(* ===== verification/ChunkSummary.v ===== *)
(** The summary of a chunk: the counts over its bitmaps are the counts of its
    rows, so they obey the laws of summaries whatever the bitmaps, and for the
    chunk of a text they are [TextSummary::from] of the text. *)

From Stdlib Require Import ZArith Bits.
From stdpp Require Import base numbers option list.
From S2P Require Import Prelude SumTree SumTreeFacts Utf8 Point TextSummary Bits NthBit Chunk ChunkBits.

#[local] Open Scope nat_scope.

(** ** Rows of a list of marks *)

Section rows.
Implicit Types l : list (bool * bool).

Lemma row_counts_length l : length (row_counts l) = S (ones l.*2).
Proof.
  induction l as [|[c n] l IH]; [done|]. cbn [row_counts fmap list_fmap snd]. rewrite ones_cons.
  destruct n; [cbn; by rewrite IH|]. destruct (row_counts l); cbn in *; lia.
Qed.

Lemma row_counts_hd l : hd 0%N (row_counts l) = N.of_nat (ones (take (first_one l.*2) l.*1)).
Proof.
  induction l as [|[c n] l IH]; [done|]. cbn [row_counts fmap list_fmap fst snd first_one].
  destruct n; [done|]. cbn [take]. rewrite ones_cons. destruct (row_counts_cons l) as (r&rows&E).
  rewrite E in *. cbn in *. rewrite IH. destruct c; cbn; lia.
Qed.

Lemma row_counts_single l : ones l.*2 = 0 → row_counts l = [N.of_nat (ones l.*1)].
Proof.
  induction l as [|[c n] l IH]; [done|]. cbn [row_counts fmap list_fmap fst snd]. rewrite !ones_cons.
  destruct n; cbn; [done|]. intros H. rewrite IH by done. f_equal. destruct c; cbn; lia.
Qed.

Lemma row_counts_first l :
  ones l.*2 ≠ 0 →
  row_counts l = N.of_nat (ones (take (first_one l.*2) l.*1)) :: row_counts (drop (S (first_one l.*2)) l).
Proof.
  induction l as [|[c n] l IH]; [done|]. cbn [row_counts fmap list_fmap fst snd first_one]. rewrite !ones_cons.
  destruct n; [done|]. cbn [Nat.b2n Nat.add take drop]. intros H. rewrite IH by done. f_equal.
  rewrite ones_cons. destruct c; cbn; lia.
Qed.

Lemma row_counts_last l : List.last (row_counts l) 0%N = N.of_nat (ones (drop (last_end l.*2) l.*1)).
Proof.
  induction l as [|[c n] l IH]; [done|]. cbn [row_counts fmap list_fmap fst snd]. rewrite last_end_cons.
  case_bool_decide as H0.
  - rewrite (row_counts_single l H0) in *. destruct n; cbn [Nat.b2n drop].
    + done.
    + cbn [List.last]. rewrite ones_cons. destruct c; cbn; lia.
  - cbn [drop]. rewrite <- IH. pose proof (row_counts_length l) as Hl.
    destruct (row_counts l) as [|r [|r' rows]]; cbn [length] in Hl; [lia..|]. by destruct n.
Qed.
End rows.

(** ** Masks *)

Lemma marks_zero_iff l x : marks l x → x = zero ↔ ones l = 0.
Proof.
  intros Hm. split.
  - intros ->. rewrite <- (count_ones_marks l zero Hm). by vm_compute.
  - intros H0. apply (marks_inj l); [done|]. apply ones_0 in H0. rewrite H0.
    apply (marks_extend [] (length l)); [apply marks_nil|]. apply Hm.
Qed.

Lemma count_below_first lc ln x y :
  marks lc x → marks ln y → length lc = length ln →
  count_ones (Zmod.and x (saturating_shl_mask (trailing_zeros y))) = ones (take (first_one ln) lc).
Proof.
  intros Hx Hy Hl. unfold saturating_shl_mask. rewrite (trailing_zeros_marks ln y Hy).
  erewrite (count_ones_marks _ _) by by apply marks_mask. case_bool_decide as H0; [|done].
  apply first_one_0 in H0. destruct Hx. by rewrite H0, !take_ge by lia.
Qed.

Lemma count_above_last lc ln x y :
  marks lc x → marks ln y → length lc = length ln →
  count_ones (Zmod.and x (saturating_shr_mask (leading_zeros y))) = ones (drop (last_end ln) lc).
Proof.
  intros Hx Hy Hl. unfold saturating_shr_mask. rewrite (leading_zeros_marks ln y Hy).
  pose proof (last_end_le ln). erewrite (count_ones_marks _ _) by (apply marks_high; [done|lia]).
  by rewrite ones_app, ones_zeros.
Qed.

(** ** The loop over the rows *)

Lemma wrap_count n : n ≤ MAX_BASE → wrap_N 8 (N.of_nat n) = N.of_nat n.
Proof. intros Hn. apply wrap_N_id. unfold fits, MAX_BASE in *. lia. Qed.

Definition total (rows : list N) : nat := N.to_nat (foldr N.add 0%N rows).

Lemma longest_row_loop_spec fuel (l : list (bool * bool)) x y t r lr lrc :
  marks l.*1 x → marks l.*2 y → ones l.*2 ≤ fuel →
  longest_row_loop fuel x y t r lr lrc =
  (t + total (row_counts l) + ones l.*2, scan_longest (row_counts l) r (lr, lrc)).
Proof.
  revert l x y t r lr lrc. induction fuel as [|fuel IH]; intros l x y t r lr lrc Hx Hy Hf.
  all: assert (H128 : ones l.*1 ≤ MAX_BASE) by (pose proof (ones_length l.*1); destruct Hx; lia).
  - rewrite (row_counts_single l) by lia. cbn [longest_row_loop scan_longest total foldr fst snd].
    rewrite (count_ones_marks _ _ Hx), wrap_count by done. f_equal. unfold total. cbn. lia.
  - cbn [longest_row_loop]. case_bool_decide as Hz; rewrite (marks_zero_iff _ _ Hy) in Hz.
    + rewrite (row_counts_single l) by done. cbn [scan_longest fst snd].
      rewrite (count_ones_marks _ _ Hx), wrap_count by done. f_equal. unfold total. cbn. lia.
    + rewrite (row_counts_first l Hz). set (k := first_one l.*2).
      assert (Hk : k < length l.*2).
      { pose proof (first_one_le l.*2). pose proof (first_one_0 l.*2). unfold k in *. lia. }
      rewrite (trailing_zeros_marks _ _ Hy), bool_decide_eq_false_2 by done. fold k.
      erewrite (count_ones_marks (take k l.*1)) by by apply marks_mask.
      pose proof (ones_length (take k l.*1)) as Hc. rewrite length_take in Hc.
      rewrite wrap_count by (destruct Hx; lia).
      assert (Edrop : ∀ (f : bool * bool → bool), drop 1 (drop k (f <$> l)) = f <$> drop (S k) l).
      { intros f. by rewrite drop_drop, <- fmap_drop, Nat.add_1_r. }
      assert (E2 : ones l.*2 = S (ones (drop (S k) l).*2)).
      { rewrite fmap_drop, <- (ones_take_drop l.*2 (S k)).
        rewrite (ones_take_S l.*2 k true) by by apply first_one_lt.
        rewrite ones_take_first by done. cbn. lia. }
      rewrite (IH (drop (S k) l)).
      * rewrite E2. cbn [scan_longest snd fst]. f_equal; [|by destruct (_ <? _)%N]. unfold total. cbn [foldr]. lia.
      * rewrite <- Edrop. by apply marks_shr, marks_shr.
      * rewrite <- Edrop. by apply marks_shr, marks_shr.
      * lia.
Qed.

(** The counts of any chunk are those of its rows. *)
Lemma text_summary_rows c (l : list (bool * bool)) :
  marks l.*1 (chars c) → marks l.*2 (newlines c) →
  let s := text_summary c in
  TextSummary.chars s = total (row_counts l) + ones l.*2 ∧
  row (TextSummary.lines s) = (N.of_nat (length (row_counts l)) - 1)%N ∧
  TextSummary.first_line_chars s = hd 0%N (row_counts l) ∧
  TextSummary.last_line_chars s = List.last (row_counts l) 0%N ∧
  (TextSummary.longest_row s, TextSummary.longest_row_chars s) = scan_longest (row_counts l) 0 (0%N, 0%N).
Proof.
  intros Hc Hn. unfold text_summary, longest_row.
  rewrite (longest_row_loop_spec _ l) by (done || (destruct Hn; pose proof (ones_length l.*2); lia)).
  destruct (scan_longest _ _ _) as [a b]. cbn [TextSummary.chars TextSummary.lines TextSummary.first_line_chars
    TextSummary.last_line_chars TextSummary.longest_row TextSummary.longest_row_chars].
  unfold lines, first_line_chars, last_line_chars. cbn [row Point_new].
  assert (Hl : length l.*1 = length l.*2) by by rewrite !length_fmap.
  rewrite (count_ones_marks _ _ Hn), row_counts_length, row_counts_hd, row_counts_last.
  rewrite (count_below_first l.*1 l.*2), (count_above_last l.*1 l.*2) by done. split_and!; try done; lia.
Qed.

#[export] Instance Chunk_ItemLaws : ItemLaws Chunk ChunkSummary ().
Proof.
  intros cx c. unfold summary_ok, ChunkSummary_SummaryOk, item_summary_of, Chunk_Item. cbn [TextSummary.text].
  set (l := zip (bits_of (chars c)) (bits_of (newlines c))).
  destruct (text_summary_rows c l) as (_&H1&H2&H3&H4).
  - unfold l. rewrite fst_zip by by rewrite !length_bits_of. apply marks_bits_of.
  - unfold l. rewrite snd_zip by by rewrite !length_bits_of. apply marks_bits_of.
  - by apply (rows_summary_ok _ l).
Qed.

(** ** The marks of the characters *)

Lemma char_bits_encode c :
  char_ok c → char_bits (encode_utf8 c) = true :: replicate (len_utf8 c - 1) false ∧
  newline_bits (encode_utf8 c) = (c =? NEWLINE)%Z :: replicate (len_utf8 c - 1) false ∧
  ones (unit_bits (encode_utf8 c)) = Utf8.len_utf16 c.
Proof.
  intros Hc. destruct (encode_shape c Hc) as (b&bs&E&(Hb&Hb0&H4&Hnl&_)&Hbs&Hlen).
  rewrite <- Hlen, E. cbn [length]. rewrite Nat.sub_succ, Nat.sub_0_r.
  assert (Htail : ∀ f, (∀ x, is_tail x → f x = false) → map f bs = replicate (length bs) false).
  { intros f Hf. clear - Hbs Hf. induction Hbs as [|x bs Hx _ IH]; [done|]. cbn. by rewrite Hf, IH. }
  split_and!.
  - unfold char_bits. cbn [map]. rewrite Hb, Htail; [done|]. intros x. apply tail_not_boundary.
  - unfold newline_bits. cbn [map]. rewrite Htail.
    + f_equal. apply eq_true_iff_eq. by rewrite !Z.eqb_eq.
    + intros x Hx. apply Z.eqb_neq. unfold is_tail, NEWLINE in *. lia.
  - unfold unit_bits. cbn [units_from]. rewrite Hb, ones_cons. cbn [orb Nat.b2n].
    assert (Hn : ∀ l, Forall is_tail l → ones (units_from false l) = 0).
    { induction 1 as [|x l Hx _ IH]; [done|]. cbn [units_from].
      rewrite (tail_not_boundary x Hx), ones_cons. cbn [orb Nat.b2n].
      assert (Z.leb 240 x = false) as -> by (apply Z.leb_gt; unfold is_tail in Hx; lia). by rewrite IH. }
    unfold Utf8.len_utf16. destruct (Z.leb_spec 240 b) as [H|H].
    + assert (Hbig : (0x10000 ≤ c)%Z) by tauto. rewrite (proj2 (Z.ltb_ge c _)) by done.
      rewrite E in Hlen. unfold len_utf8 in Hlen. rewrite !(proj2 (Z.ltb_ge c _)) in Hlen by lia.
      destruct Hbs as [|x bs Hx Hbs]; [done|]. cbn [units_from]. rewrite orb_true_r, ones_cons.
      assert (Z.leb 240 x = false) as -> by (apply Z.leb_gt; unfold is_tail in Hx; lia). by rewrite Hn.
    + rewrite (proj2 (Z.ltb_lt c _)) by lia. by rewrite Hn.
Qed.

Lemma bits_app (f : Z → bool) a b : map f (a ++ b) = map f a ++ map f b.
Proof. apply map_app. Qed.

Lemma bytes_of_cons c cs : bytes_of (c :: cs) = encode_utf8 c ++ bytes_of cs.
Proof. done. Qed.

Lemma str_ok_bytes cs : Forall char_ok cs → str_ok (bytes_of cs).
Proof. by exists cs. Qed.

Lemma zip_app_eq {A B} (a a' : list A) (b b' : list B) :
  length a = length b → zip (a ++ a') (b ++ b') = zip a b ++ zip a' b'.
Proof. apply zip_with_app. Qed.

(** The marks of the bytes count the rows of the characters. *)
Lemma row_counts_bytes cs :
  Forall char_ok cs →
  row_counts (zip (char_bits (bytes_of cs)) (newline_bits (bytes_of cs))) = row_counts (char_marks cs).
Proof.
  assert (Hskip : ∀ k l, row_counts (zip (replicate k false) (replicate k false) ++ l) = row_counts l).
  { induction k as [|k IH]; intros l; [done|]. cbn. rewrite IH. by destruct (row_counts l). }
  induction 1 as [|c cs Hc Hcs IH]; [done|]. rewrite bytes_of_cons.
  unfold char_bits, newline_bits in *. rewrite !bits_app.
  destruct (char_bits_encode c Hc) as (E1&E2&_). unfold char_bits, newline_bits in E1, E2. rewrite E1, E2.
  rewrite zip_app_eq by (cbn; by rewrite !length_replicate). cbn [zip zip_with app row_counts char_marks map].
  change (zip_with pair ?a ?b) with (zip a b). by rewrite Hskip, IH.
Qed.

Lemma ones_newlines_bytes cs :
  Forall char_ok cs →
  ones (newline_bits (bytes_of cs)) = length (filter (λ c, c = NEWLINE) cs).
Proof.
  induction 1 as [|c cs Hc Hcs IH]; [done|]. rewrite bytes_of_cons. unfold newline_bits. rewrite bits_app, ones_app.
  fold (newline_bits (bytes_of cs)) (newline_bits (encode_utf8 c)). rewrite IH.
  destruct (char_bits_encode c Hc) as (_&->&_). rewrite ones_cons, ones_zeros, filter_cons.
  destruct (Z.eqb_spec c NEWLINE); [rewrite decide_True by done|rewrite decide_False by done]; done.
Qed.

Lemma chars_from_str cs : TextSummary.chars (from_str cs) = length cs.
Proof.
  induction cs as [|c cs IH]; [done|]. rewrite from_str_cons. cbn [TextSummary_add TextSummary.chars length].
  rewrite IH. done.
Qed.

(** The sum of the rows and their ends is the number of characters. *)
Lemma total_chars cs :
  total (row_counts (char_marks cs)) + length (filter (λ c, c = NEWLINE) cs) = length cs.
Proof.
  unfold total. induction cs as [|c cs IH]; [done|]. cbn [char_marks map row_counts length]. rewrite filter_cons.
  fold (char_marks cs). destruct (row_counts_cons (char_marks cs)) as (r&rows&E). rewrite E in *. cbn [foldr] in *.
  destruct (Z.eqb_spec c NEWLINE); case_decide; try done; cbn [foldr length N.b2n]; lia.
Qed.

Lemma units_from_str cs :
  Forall char_ok cs → N.of_nat (ones (unit_bits (bytes_of cs))) = offset16 (TextSummary.len_utf16 (from_str cs)).
Proof.
  induction 1 as [|c cs Hc Hcs IH]; [done|]. rewrite from_str_cons, bytes_of_cons.
  rewrite unit_bits_app, ones_app by by apply str_ok_bytes. destruct (char_bits_encode c Hc) as (_&_&->).
  cbn [TextSummary_add TextSummary.len_utf16 OffsetUtf16_plus offset16]. rewrite <- IH.
  change (offset16 (TextSummary.len_utf16 (char_summary c))) with (0 + N.of_nat (Utf8.len_utf16 c))%N. lia.
Qed.

(** *** Lines *)

Lemma extent_bits s : extent s = mkPoint (N.of_nat (ones (newline_bits s))) (N.of_nat (length s - last_end (newline_bits s))).
Proof.
  induction s as [|b s IH]; [done|]. change (b :: s) with ([b] ++ s). rewrite extent_app, IH. cbn [row column].
  unfold newline_bits in *. cbn [map app length]. rewrite ones_cons, last_end_cons.
  pose proof (last_end_le (map (λ b, (b =? NEWLINE)%Z) s)) as Hle. rewrite length_map in Hle.
  pose proof (last_end_0 (map (λ b, (b =? NEWLINE)%Z) s)) as H0.
  unfold extent. cbn [extent_from row column].
  destruct (Z.eqb_spec b NEWLINE); cbn [row column Nat.b2n]; case_bool_decide; decide_arith; f_equal; lia.
Qed.

Lemma lines_from_str cs : Forall char_ok cs → TextSummary.lines (from_str cs) = extent (bytes_of cs).
Proof.
  induction 1 as [|c cs Hc Hcs IH]; [done|]. rewrite from_str_cons, bytes_of_cons, extent_app.
  cbn [TextSummary_add TextSummary.lines]. rewrite IH. unfold Point_plus.
  assert (E : TextSummary.lines (char_summary c) = extent (encode_utf8 c)); [|by rewrite E].
  rewrite extent_bits. destruct (char_bits_encode c Hc) as (_&E&_). rewrite E, ones_cons, ones_zeros.
  rewrite last_end_cons, bool_decide_eq_true_2, length_encode_utf8 by apply ones_zeros.
  destruct (decide (c = NEWLINE)) as [->|Hne]; [done|].
  rewrite char_summary_other, (proj2 (Z.eqb_neq _ _)) by done. cbn. f_equal. lia.
Qed.

Lemma last_line_from_str cs :
  Forall char_ok cs →
  TextSummary.last_line_len_utf16 (from_str cs) =
  N.of_nat (ones (drop (last_end (newline_bits (bytes_of cs))) (unit_bits (bytes_of cs)))).
Proof.
  intros Hcs. induction cs as [|c cs IH] using rev_ind; [done|].
  apply Forall_app in Hcs as [Hcs Hc]. rewrite Forall_singleton in Hc. specialize (IH Hcs).
  rewrite from_str_snoc, bytes_of_app. cbn [bytes_of flat_map]. rewrite app_nil_r.
  fold (bytes_of cs). rewrite unit_bits_app by (exists [c]; cbn; rewrite app_nil_r; by rewrite Forall_singleton).
  unfold newline_bits. rewrite bits_app. fold (newline_bits (bytes_of cs)) (newline_bits (encode_utf8 c)).
  destruct (char_bits_encode c Hc) as (_&E&Eu). rewrite last_end_app, E, ones_cons, ones_zeros.
  rewrite (last_end_cons _ (replicate _ _)), (bool_decide_eq_true_2 (ones (replicate _ _) = 0)) by apply ones_zeros.
  assert (Hlen : length (unit_bits (bytes_of cs)) = length (newline_bits (bytes_of cs)))
    by by unfold unit_bits, newline_bits; rewrite length_units_from, length_map.
  destruct (decide (c = NEWLINE)) as [->|Hne].
  - rewrite char_summary_newline. cbn [Z.eqb Nat.b2n]. rewrite Z.eqb_refl. cbn [Nat.b2n].
    rewrite bool_decide_eq_false_2 by lia. rewrite <- Hlen, drop_app_ge, Nat.add_sub' by lia. done.
  - rewrite char_summary_other, (proj2 (Z.eqb_neq _ _)) by done. cbn [Nat.b2n].
    rewrite bool_decide_eq_true_2 by lia. pose proof (last_end_le (newline_bits (bytes_of cs))).
    rewrite drop_app_le, ones_app, Eu by lia.
    cbn [TextSummary_add TextSummary.last_line_len_utf16 TextSummary.lines row N.eqb]. rewrite IH. lia.
Qed.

════

TASK INSTRUCTIONS ▸
Leave out every line above except those from the line with "- unfold unit_bits." up to and including the line with "rewrite (tail_not_boundary x", and copy those exactly.

EXERCISE SOLUTION ▸
  - unfold unit_bits. cbn [units_from]. rewrite Hb, ones_cons. cbn [orb Nat.b2n].
    assert (Hn : ∀ l, Forall is_tail l → ones (units_from false l) = 0).
    { induction 1 as [|x l Hx _ IH]; [done|]. cbn [units_from].
      rewrite (tail_not_boundary x Hx), ones_cons. cbn [orb Nat.b2n].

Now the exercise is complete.